*Raw data*.
╔══

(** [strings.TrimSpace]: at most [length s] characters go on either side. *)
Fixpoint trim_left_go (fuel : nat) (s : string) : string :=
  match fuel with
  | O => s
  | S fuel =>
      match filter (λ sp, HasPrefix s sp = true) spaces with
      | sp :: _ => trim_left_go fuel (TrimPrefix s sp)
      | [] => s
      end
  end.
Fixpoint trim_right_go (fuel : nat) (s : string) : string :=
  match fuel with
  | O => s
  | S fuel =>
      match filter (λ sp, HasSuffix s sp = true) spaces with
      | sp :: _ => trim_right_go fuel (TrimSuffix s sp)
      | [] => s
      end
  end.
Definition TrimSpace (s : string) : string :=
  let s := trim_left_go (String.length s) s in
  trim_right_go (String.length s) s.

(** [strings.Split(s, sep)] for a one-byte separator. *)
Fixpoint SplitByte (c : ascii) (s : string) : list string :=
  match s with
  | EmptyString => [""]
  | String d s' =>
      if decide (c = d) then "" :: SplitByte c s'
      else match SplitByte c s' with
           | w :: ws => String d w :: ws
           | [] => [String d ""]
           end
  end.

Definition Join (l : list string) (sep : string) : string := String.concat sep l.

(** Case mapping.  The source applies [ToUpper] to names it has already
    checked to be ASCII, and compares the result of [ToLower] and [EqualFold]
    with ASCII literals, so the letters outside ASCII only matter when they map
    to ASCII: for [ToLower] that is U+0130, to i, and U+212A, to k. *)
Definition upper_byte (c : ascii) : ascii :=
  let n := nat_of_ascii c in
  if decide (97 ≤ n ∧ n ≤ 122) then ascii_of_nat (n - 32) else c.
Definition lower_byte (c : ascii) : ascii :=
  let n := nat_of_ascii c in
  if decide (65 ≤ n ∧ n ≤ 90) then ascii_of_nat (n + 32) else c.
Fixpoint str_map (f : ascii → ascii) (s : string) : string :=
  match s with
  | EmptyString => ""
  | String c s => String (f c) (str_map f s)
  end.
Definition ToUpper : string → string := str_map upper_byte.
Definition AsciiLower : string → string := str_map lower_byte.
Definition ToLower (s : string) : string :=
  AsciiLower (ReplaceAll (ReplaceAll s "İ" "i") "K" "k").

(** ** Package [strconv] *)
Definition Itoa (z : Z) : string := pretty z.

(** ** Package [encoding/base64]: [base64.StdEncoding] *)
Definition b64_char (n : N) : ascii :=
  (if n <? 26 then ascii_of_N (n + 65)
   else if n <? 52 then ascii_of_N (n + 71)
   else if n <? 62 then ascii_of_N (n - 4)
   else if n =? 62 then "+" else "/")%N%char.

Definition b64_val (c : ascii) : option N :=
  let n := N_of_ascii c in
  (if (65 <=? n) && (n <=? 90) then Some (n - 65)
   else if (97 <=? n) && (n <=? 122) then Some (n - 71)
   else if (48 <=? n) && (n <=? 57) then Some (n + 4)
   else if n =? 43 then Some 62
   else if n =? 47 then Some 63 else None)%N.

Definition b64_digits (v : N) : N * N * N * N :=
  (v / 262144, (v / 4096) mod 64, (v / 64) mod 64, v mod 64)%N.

╚══
╔══

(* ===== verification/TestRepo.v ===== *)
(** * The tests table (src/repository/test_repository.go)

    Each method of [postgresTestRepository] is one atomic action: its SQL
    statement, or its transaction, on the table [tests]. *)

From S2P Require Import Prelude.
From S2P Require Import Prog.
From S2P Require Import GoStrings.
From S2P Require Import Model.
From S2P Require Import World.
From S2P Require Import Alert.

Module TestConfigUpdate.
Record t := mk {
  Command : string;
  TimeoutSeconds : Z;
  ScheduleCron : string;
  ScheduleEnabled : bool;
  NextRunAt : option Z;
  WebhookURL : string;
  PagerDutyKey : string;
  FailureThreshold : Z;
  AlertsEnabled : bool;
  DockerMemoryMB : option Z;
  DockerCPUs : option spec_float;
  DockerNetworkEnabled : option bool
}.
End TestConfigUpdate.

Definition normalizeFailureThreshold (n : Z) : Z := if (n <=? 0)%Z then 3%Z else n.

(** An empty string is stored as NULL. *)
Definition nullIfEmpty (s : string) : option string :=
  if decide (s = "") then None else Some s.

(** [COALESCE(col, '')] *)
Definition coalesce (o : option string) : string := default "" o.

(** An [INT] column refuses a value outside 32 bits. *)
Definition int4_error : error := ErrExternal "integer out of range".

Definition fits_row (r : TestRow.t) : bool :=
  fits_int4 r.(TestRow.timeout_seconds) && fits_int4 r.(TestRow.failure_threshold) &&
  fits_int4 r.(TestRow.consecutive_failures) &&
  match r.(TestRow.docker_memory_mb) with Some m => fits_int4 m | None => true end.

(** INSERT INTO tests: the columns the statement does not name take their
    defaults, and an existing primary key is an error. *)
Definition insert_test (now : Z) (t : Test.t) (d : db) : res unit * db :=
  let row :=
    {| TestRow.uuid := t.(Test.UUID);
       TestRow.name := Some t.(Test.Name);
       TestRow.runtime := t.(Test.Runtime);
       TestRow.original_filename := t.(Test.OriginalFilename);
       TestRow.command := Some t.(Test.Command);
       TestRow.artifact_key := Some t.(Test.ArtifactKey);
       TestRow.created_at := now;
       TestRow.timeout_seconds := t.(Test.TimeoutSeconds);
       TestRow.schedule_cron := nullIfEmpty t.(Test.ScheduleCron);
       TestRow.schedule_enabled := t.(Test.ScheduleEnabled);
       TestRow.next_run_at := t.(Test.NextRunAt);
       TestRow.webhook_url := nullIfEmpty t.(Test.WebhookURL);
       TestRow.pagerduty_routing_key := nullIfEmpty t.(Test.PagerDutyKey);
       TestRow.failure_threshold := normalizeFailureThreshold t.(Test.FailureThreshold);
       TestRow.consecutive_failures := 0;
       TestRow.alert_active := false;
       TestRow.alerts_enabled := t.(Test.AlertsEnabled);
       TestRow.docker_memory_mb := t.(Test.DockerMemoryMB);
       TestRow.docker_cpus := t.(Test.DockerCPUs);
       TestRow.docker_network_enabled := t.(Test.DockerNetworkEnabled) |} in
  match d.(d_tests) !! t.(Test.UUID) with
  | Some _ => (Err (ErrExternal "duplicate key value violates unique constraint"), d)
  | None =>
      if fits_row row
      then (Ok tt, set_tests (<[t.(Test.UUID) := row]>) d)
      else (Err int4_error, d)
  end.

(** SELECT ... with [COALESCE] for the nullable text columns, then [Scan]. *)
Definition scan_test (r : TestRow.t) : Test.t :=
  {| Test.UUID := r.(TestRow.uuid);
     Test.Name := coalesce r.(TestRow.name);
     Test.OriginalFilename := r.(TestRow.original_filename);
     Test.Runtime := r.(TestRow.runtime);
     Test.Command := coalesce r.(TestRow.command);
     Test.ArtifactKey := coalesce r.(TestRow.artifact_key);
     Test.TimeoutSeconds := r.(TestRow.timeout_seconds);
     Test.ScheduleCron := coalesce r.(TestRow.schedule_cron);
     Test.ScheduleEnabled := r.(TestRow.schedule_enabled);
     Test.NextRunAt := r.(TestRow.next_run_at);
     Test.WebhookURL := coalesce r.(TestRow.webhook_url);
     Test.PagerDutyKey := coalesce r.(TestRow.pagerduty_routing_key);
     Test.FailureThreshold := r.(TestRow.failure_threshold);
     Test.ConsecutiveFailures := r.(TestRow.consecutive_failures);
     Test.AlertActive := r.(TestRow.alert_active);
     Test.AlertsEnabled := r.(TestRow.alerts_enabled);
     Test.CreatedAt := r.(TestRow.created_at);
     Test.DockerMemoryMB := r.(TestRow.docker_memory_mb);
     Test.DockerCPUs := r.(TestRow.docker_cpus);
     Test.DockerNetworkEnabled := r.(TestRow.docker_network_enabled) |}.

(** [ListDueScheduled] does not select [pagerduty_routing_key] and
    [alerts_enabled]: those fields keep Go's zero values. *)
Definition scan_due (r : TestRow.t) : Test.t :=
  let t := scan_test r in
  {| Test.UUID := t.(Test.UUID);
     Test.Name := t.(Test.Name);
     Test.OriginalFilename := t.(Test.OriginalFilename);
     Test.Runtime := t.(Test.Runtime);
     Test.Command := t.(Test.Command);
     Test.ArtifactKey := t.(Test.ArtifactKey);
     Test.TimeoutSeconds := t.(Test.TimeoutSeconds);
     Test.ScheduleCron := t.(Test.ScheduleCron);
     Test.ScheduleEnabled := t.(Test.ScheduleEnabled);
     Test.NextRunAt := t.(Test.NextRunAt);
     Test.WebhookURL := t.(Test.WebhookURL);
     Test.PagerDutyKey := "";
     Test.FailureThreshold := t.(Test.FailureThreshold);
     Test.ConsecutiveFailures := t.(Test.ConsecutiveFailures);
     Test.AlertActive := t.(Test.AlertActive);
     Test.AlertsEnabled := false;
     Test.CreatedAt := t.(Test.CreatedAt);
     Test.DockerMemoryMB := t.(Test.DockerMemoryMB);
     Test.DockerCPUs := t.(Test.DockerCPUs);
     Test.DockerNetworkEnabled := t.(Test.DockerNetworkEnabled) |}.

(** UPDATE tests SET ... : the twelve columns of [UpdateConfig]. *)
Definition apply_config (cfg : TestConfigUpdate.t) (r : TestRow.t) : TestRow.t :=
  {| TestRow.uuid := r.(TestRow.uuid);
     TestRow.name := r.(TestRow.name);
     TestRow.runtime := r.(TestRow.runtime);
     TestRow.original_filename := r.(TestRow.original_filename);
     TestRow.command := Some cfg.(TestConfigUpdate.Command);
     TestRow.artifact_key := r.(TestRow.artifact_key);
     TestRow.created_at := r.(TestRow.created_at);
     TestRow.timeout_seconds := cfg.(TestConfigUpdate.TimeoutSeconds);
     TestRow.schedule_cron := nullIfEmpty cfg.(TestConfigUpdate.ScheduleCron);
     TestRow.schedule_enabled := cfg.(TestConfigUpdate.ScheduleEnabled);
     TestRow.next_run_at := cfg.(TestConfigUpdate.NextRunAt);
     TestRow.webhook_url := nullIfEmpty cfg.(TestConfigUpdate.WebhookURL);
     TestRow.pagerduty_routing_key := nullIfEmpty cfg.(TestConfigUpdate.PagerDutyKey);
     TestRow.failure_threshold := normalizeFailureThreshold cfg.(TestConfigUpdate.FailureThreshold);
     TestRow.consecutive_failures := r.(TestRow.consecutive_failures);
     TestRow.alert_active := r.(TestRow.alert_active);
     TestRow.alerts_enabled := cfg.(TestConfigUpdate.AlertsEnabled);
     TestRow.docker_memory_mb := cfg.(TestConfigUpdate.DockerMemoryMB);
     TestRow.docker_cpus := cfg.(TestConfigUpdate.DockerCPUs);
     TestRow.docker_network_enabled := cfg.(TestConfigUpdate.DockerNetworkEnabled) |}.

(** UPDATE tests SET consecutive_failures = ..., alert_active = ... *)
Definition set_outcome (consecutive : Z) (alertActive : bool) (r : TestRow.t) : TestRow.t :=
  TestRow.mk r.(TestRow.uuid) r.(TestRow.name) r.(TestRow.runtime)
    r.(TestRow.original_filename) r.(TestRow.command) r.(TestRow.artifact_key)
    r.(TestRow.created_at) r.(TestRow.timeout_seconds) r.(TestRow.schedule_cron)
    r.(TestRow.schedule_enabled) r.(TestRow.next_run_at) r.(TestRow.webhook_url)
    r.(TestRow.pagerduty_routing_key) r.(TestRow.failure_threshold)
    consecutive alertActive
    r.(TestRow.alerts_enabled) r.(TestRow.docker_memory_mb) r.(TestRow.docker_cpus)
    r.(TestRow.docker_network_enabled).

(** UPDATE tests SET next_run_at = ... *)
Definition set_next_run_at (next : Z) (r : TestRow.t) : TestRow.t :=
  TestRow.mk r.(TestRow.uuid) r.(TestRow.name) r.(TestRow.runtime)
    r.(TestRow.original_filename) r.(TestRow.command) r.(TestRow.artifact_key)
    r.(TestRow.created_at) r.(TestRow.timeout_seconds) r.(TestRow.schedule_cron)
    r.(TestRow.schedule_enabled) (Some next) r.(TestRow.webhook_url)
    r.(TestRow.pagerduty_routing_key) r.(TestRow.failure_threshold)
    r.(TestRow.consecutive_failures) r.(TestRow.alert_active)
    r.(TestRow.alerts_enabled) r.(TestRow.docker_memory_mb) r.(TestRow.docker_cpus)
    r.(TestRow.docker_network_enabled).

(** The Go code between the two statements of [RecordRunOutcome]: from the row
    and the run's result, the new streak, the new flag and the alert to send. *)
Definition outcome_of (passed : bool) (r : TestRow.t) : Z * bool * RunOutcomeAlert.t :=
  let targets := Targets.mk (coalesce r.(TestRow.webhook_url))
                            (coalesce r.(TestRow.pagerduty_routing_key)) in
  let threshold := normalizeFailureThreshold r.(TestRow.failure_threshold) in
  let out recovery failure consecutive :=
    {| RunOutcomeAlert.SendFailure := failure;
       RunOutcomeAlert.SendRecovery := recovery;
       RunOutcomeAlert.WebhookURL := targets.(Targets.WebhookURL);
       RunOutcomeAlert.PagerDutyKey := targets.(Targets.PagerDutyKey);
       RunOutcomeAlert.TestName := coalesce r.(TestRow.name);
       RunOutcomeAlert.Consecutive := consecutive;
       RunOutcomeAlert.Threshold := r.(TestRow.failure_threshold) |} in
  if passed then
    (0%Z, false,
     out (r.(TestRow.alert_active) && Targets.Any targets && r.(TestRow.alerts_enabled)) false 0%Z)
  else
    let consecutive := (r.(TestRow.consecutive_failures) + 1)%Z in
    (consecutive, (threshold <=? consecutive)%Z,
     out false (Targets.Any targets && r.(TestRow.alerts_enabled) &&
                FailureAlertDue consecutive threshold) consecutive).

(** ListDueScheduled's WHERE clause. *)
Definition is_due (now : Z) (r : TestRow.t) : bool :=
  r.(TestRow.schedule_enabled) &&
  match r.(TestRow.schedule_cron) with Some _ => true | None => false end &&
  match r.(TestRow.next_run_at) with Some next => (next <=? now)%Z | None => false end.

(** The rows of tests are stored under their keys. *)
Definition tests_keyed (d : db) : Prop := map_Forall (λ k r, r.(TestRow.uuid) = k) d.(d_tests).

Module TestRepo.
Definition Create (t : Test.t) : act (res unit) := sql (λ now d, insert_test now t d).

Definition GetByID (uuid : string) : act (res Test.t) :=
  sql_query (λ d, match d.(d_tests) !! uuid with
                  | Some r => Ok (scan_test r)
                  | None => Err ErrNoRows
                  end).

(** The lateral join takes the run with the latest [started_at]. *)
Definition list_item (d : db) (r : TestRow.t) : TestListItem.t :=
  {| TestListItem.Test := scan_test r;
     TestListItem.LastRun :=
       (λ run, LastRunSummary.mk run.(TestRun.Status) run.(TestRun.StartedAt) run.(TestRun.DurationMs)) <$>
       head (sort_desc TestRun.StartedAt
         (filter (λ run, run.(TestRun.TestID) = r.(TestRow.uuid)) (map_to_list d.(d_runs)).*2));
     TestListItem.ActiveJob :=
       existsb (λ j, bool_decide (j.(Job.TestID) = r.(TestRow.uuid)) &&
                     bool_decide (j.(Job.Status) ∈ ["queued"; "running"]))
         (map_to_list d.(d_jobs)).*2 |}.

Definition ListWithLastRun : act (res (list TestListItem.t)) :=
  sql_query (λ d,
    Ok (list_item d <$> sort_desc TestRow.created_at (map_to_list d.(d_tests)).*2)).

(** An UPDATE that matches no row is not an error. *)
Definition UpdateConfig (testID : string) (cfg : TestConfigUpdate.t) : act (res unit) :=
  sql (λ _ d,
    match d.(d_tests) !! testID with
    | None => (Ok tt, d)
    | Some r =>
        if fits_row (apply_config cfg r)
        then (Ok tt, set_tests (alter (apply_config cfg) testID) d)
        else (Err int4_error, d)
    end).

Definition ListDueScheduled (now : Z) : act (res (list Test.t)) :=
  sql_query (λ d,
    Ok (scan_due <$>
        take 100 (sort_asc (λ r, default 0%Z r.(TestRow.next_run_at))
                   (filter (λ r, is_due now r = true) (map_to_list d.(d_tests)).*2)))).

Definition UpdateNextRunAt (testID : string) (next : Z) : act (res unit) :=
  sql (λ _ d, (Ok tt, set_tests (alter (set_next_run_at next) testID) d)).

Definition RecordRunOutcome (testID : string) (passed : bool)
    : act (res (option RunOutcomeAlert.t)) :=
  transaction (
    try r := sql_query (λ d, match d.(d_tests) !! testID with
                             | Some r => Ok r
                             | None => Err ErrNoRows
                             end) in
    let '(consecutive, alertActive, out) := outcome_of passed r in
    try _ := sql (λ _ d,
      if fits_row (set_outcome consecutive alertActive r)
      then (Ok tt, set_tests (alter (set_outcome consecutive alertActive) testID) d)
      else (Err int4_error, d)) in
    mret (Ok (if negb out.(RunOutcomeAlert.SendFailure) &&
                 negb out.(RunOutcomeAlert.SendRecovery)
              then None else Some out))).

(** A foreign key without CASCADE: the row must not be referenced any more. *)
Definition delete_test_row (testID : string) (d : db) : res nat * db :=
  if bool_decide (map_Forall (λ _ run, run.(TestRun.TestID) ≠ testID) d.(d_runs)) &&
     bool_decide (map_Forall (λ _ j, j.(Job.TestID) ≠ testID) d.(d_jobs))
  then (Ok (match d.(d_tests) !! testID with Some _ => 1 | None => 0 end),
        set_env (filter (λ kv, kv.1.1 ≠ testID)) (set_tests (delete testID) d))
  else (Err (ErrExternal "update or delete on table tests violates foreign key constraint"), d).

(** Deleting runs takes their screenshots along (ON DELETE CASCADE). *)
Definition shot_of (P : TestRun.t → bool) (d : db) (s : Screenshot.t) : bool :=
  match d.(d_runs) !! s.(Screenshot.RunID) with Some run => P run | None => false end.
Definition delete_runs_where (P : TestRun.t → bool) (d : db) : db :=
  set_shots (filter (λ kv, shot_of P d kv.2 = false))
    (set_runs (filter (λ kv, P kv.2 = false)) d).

╚══

*Exercise objective*. Copy the entries above exactly, but only from the line holding "(** Deleting runs" through the line holding "(set_runs (filter (λ", both included.

*Result for this task*.
(** Deleting runs takes their screenshots along (ON DELETE CASCADE). *)
Definition shot_of (P : TestRun.t → bool) (d : db) (s : Screenshot.t) : bool :=
  match d.(d_runs) !! s.(Screenshot.RunID) with Some run => P run | None => false end.
Definition delete_runs_where (P : TestRun.t → bool) (d : db) : db :=
  set_shots (filter (λ kv, shot_of P d kv.2 = false))
    (set_runs (filter (λ kv, P kv.2 = false)) d).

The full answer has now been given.